Copy exactly the lines of the data below that run from the line holding "rewrite completion_bytes, Est" through the line holding "rewrite (ztake_app bd)", both ends included.

Collected data entries:
---
Lemma publish_spec n cid result (s0 s : S) data Q :
  ring_inv n (rng s) -> active (rng s) = true -> r_pending (rng s) < cq_depth (rng s) - 1 ->
  same_config (rng s0) (rng s) -> in_w 11 (ar_status result) ->
  trace s = trace s0 ++ data -> Forall is_data data ->
  (forall s', posted n (rng s) (rng s') ->
     trace s' = trace s0 ++ data ++ cqe_events (cq_base (rng s)) (cq_depth (rng s)) n
       (cqe_body (ar_result result) (sq_head (rng s)) cid) (ar_status result) -> Q (inr tt) s') ->
  (forall v s', fail_post n s0 v s' -> Q (inl v) s') ->
  wp (publish env cid result) Q s.
Proof.
  intros Hi Ha Hp Hc Hst Ht Hd HQ HF. unfold publish. cbv zeta. wp_run.
  destruct (slot_address n (rng s) Hi Ha) as [Ea1 Ea2].
  assert (Eph : phase (rng s) = phase_of (cq_depth (rng s)) n).
  { destruct Hi. by destruct (ri_active0 Ha) as (_ & _ & _ & _ & _ & _ & _ & _ & ? & _). }
  set (st := 2 * ar_status result + phase_of (cq_depth (rng s)) n).
  assert (Est : u16 ((ar_status result .<< 1) .| phase (rng s)) = st).
  { rewrite Eph. apply status_word; [done | apply phase_of_bit]. }
  rewrite completion_bytes, Est in Hl by apply Hi.
  set (bd := cqe_body (ar_result result) (sq_head (rng s)) cid) in *.
  assert (Hi1 : ring_inv n (rng s')).
  { rewrite Hl. destruct Hi. split; cbn; auto. }
  assert (Hc1 : same_config (rng s0) (rng s')).
  { etrans; [exact Hc |]. rewrite Hl. by split. }
  assert (Ht1 : trace s' = trace s0 ++ data) by (by rewrite Hs, tr_lset).
  assert (Ecp : completion (rng s') = bd ++ le_bytes 2 st) by (by rewrite Hl).
  assert (Eb : cq_base (rng s') = cq_base (rng s) /\ cq_tail (rng s') = cq_tail (rng s) /\
    cq_depth (rng s') = cq_depth (rng s)) by (by rewrite Hl).
  destruct Eb as (Eb1 & Eb2 & Eb3). cbn [id]. rewrite Eb1, Eb2, Ecp, Ea2, Ea1.
  rewrite (ztake_app bd) by done. rewrite (zdrop_app bd) by done.
  eapply mwp_mono; [apply range_spec |]. intros ok1 s1 (E1 & T1 & _). wp_run.
  { eapply (fail_exit_spec n s0 s1 _ data); rewrite ?E1, ?T1; try done.
    rewrite <- (app_nil_r data). by rewrite visible_data. }
  set (slot := cq_base (rng s) + n mod cq_depth (rng s) * 16) in *.
  eapply mwp_mono; [apply (write_spec slot bd s0 s1 data); congruence |]. intros ok2 s2 [E2 T2].
  wp_run.
  { destruct ok2; [done |]. destruct T2 as (evs & T2 & Hv).
    eapply (fail_exit_spec n s0 s2 _ evs); rewrite ?E2, ?E1; try done.
    rewrite Hv, <- (app_nil_r data). by rewrite visible_data. }
  destruct ok2; [| done].
  pose proof (tr_barrier s2) as T3. pose proof (ke_barrier s2) as E3.
  apply mwp_iff. destruct (re_barrier env s2) as [[] s3]. cbn [fst snd] in *. wp_run.
  eapply mwp_mono.
  { apply (write_spec (slot + 14) _ s0 s3 (data ++ [EvWrite slot bd; EvBarrier])).
    by rewrite T3, T2, <- !app_assoc. }
  intros ok4 s4 [E4 T4]. wp_run.
  { destruct ok4; [done |]. destruct T4 as (evs & T4 & Hv).
    eapply (fail_exit_spec n s0 s4 _ evs); rewrite ?E4, ?E3, ?E2, ?E1; try done.
    by rewrite Hv, visible_data. }
  destruct ok4; [| done].
  eapply (mwp_cb2 RNG trace); [apply ke_pending | apply tr_pending |]. intros [] s6 E6 T6.
  apply HQ.
  - rewrite E6, Hl0, E4, E3, E2, E1, Hl. by apply (posted_advance n (rng s)).
  - rewrite T6, Hs0, tr_lset, T4, <- !app_assoc. reflexivity.
Qed.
---
ANSWER BOX ->
  rewrite completion_bytes, Est in Hl by apply Hi.
  set (bd := cqe_body (ar_result result) (sq_head (rng s)) cid) in *.
  assert (Hi1 : ring_inv n (rng s')).
  { rewrite Hl. destruct Hi. split; cbn; auto. }
  assert (Hc1 : same_config (rng s0) (rng s')).
  { etrans; [exact Hc |]. rewrite Hl. by split. }
  assert (Ht1 : trace s' = trace s0 ++ data) by (by rewrite Hs, tr_lset).
  assert (Ecp : completion (rng s') = bd ++ le_bytes 2 st) by (by rewrite Hl).
  assert (Eb : cq_base (rng s') = cq_base (rng s) /\ cq_tail (rng s') = cq_tail (rng s) /\
    cq_depth (rng s') = cq_depth (rng s)) by (by rewrite Hl).
  destruct Eb as (Eb1 & Eb2 & Eb3). cbn [id]. rewrite Eb1, Eb2, Ecp, Ea2, Ea1.
  rewrite (ztake_app bd) by done. rewrite (zdrop_app bd) by done.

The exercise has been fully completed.